LLM Safety Mechanistic Interpretability Jailbreak Attacks
Continuation-triggered jailbreaks succeed because the model's intrinsic drive to complete patterns, mediated by 'continuation heads,' overpowers the 'safety heads' responsible for refusal when a compliant suffix is appended.
Core Problem
LLMs with safety alignment remain vulnerable to 'continuation-triggered' jailbreaks, where simply moving a compliant suffix (like 'Sure, here is...') from inside the user prompt to the start of the assistant response bypasses refusal mechanisms.
Why it matters:
  • Demonstrates that current alignment (RLHF/DPO) is 'shallow,' relying on specific prompt structures rather than robust intent understanding
  • Provides a white-box mechanistic explanation for jailbreaks, moving beyond black-box trial-and-error attacks
  • Existing defenses often overlook the internal competition between generation and safety circuits
Concrete Example: When a user asks a malicious question with the suffix 'Sure, here is a step-by-step guide:' inside the prompt, LLaMA-2-7B-Chat refuses (ASR 0). However, moving that same suffix to immediately follow the prompt delimiter (appearing as the assistant's start) causes the model to generate the harmful content (ASR 0.58).
Key Novelty
Head Competition Hypothesis
  • Proposes that jailbreak susceptibility arises from a conflict between 'Safety Heads' (trained to refuse) and 'Continuation Heads' (trained to predict the next token coherently)

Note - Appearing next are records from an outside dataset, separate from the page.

Lemma attach_answer_is_own_witness :
  exists bytes info c' a' out,
    demo_poll (demo_env 101 (inr [(bytes, true)])) client_init demo_pending =
      (Complete info, c', a', out) /\ response_to 41 bytes /\
    grants bytes (dc_active_lease_id c') (dc_lease_expiry_timestamp_ns c') (dc_active_stream_id c') /\
    dc_active_lease_id c' = 8.
Proof.
  set (d := snd (tp_driver_handle_attach demo_world demo_config
                   (attach_request_of (aa_request demo_async)) demo_start)).
  set (e := demo_env 101 (inr [(demo_answer d, true)])).
  assert (Hrun : attach_run demo_codes demo_fresh client_init demo_pending
    ([] ++ consumed demo_codes (demo_env 100 (inr [])) client_init demo_async)
    ([] ++ option_list (Some
      (default [] (encode (attach_request_items (aa_request demo_async)) (repeat 0 256)))))).
  { apply (run_poll demo_codes demo_fresh (demo_env 100 (inr [])) client_init demo_async [] []
      Pending client_init demo_pending _
      (run_start _ _ 41 5 (tp_driver_attach_request_init 10 2) client_init)).
    vm_compute. reflexivity. }
  destruct (demo_poll e client_init demo_pending) as [[[r c'] a'] out] eqn:E.
  destruct r as [|info| |]; try (vm_compute in E; discriminate E).
  destruct (attach_answer_is_own demo_codes demo_fresh client_init demo_pending _ _ e info c' a' out
    Hrun E) as (_ & b & Hb & Hr & Hc).
  exists (demo_answer d), info, c', a', out. split; [exact E|].
  assert (Eg : ([] ++ consumed demo_codes (demo_env 100 (inr [])) client_init demo_async) ++
    consumed demo_codes e client_init demo_pending = [demo_answer d]) by (vm_compute; reflexivity).
  rewrite Eg in Hb. apply list_elem_of_singleton in Hb as ->.
  assert (Ea : at_correlation_id (aa_request a') = 41 /\ ai_code info = 0 /\ dc_active_lease_id c' = 8)
    by (vm_compute in E; injection E as <- <- <- _; split_and!; reflexivity).
  destruct Ea as (Ea & Eok & E8). rewrite Ea in Hr. rewrite Eok in Hc. destruct Hc as [Hc _].
  split; [exact Hr|]. split; [exact Hc|exact E8].
Defined.

Lemma requests_reach_driver_witness :
  exists fragment, tp_driver_on_control_fragment demo_world demo_config fragment =
    Some (tp_driver_handle_keepalive demo_world demo_config (keepalive_of 8 10 5 1)).
Proof.
  destruct (encode (keepalive_items 8 10 5 1 99) (repeat 0 128)) as [f|] eqn:E;
    [|vm_compute in E; discriminate E].
  exists f.
  destruct (requests_reach_driver demo_world demo_config (tp_driver_attach_request_init 10 1) 1 8 10 5 1
    99 (repeat 0 128) f) as [_ H].
  apply H; [split; (discriminate || reflexivity)..|exact E].
Defined.

(** Client 5's view of the lease that [demo_attached] grants. *)
Definition demo_holder : tp_driver_client_t :=
  {| dc_publication := true; dc_subscription := true; dc_active_lease_id := 8;
     dc_lease_expiry_timestamp_ns := 5001000; dc_last_keepalive_ns := 0; dc_active_stream_id := 10;
     dc_client_id := 5; dc_role := 1 |}.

  • Uses Path Patching to causally locate these specific heads and validates their roles via ablation: removing safety heads increases attack success, while removing continuation heads decreases it
Evaluation Highlights
  • LLaMA-2-7B-Chat Attack Success Rate (ASR) increases from 0 (clean) to 0.58 (jailbreak) on the MaliciousInstruct dataset
  • Qwen2.5-7B-Instruct ASR increases by over 30 percentage points on multiple datasets, reaching 0.68 on MaliciousInstruct
  • LLaMA-2-7B-Chat ASR rises from 0 to 0.16 on AdvBench and 0 to 0.26 on JailbreakBench under the continuation-triggered setting
Breakthrough Assessment
7/10
Provides a strong mechanistic explanation for a known vulnerability type. The classification of heads into 'safety' vs 'continuation' based on causal intervention is a valuable contribution to interpretability.
×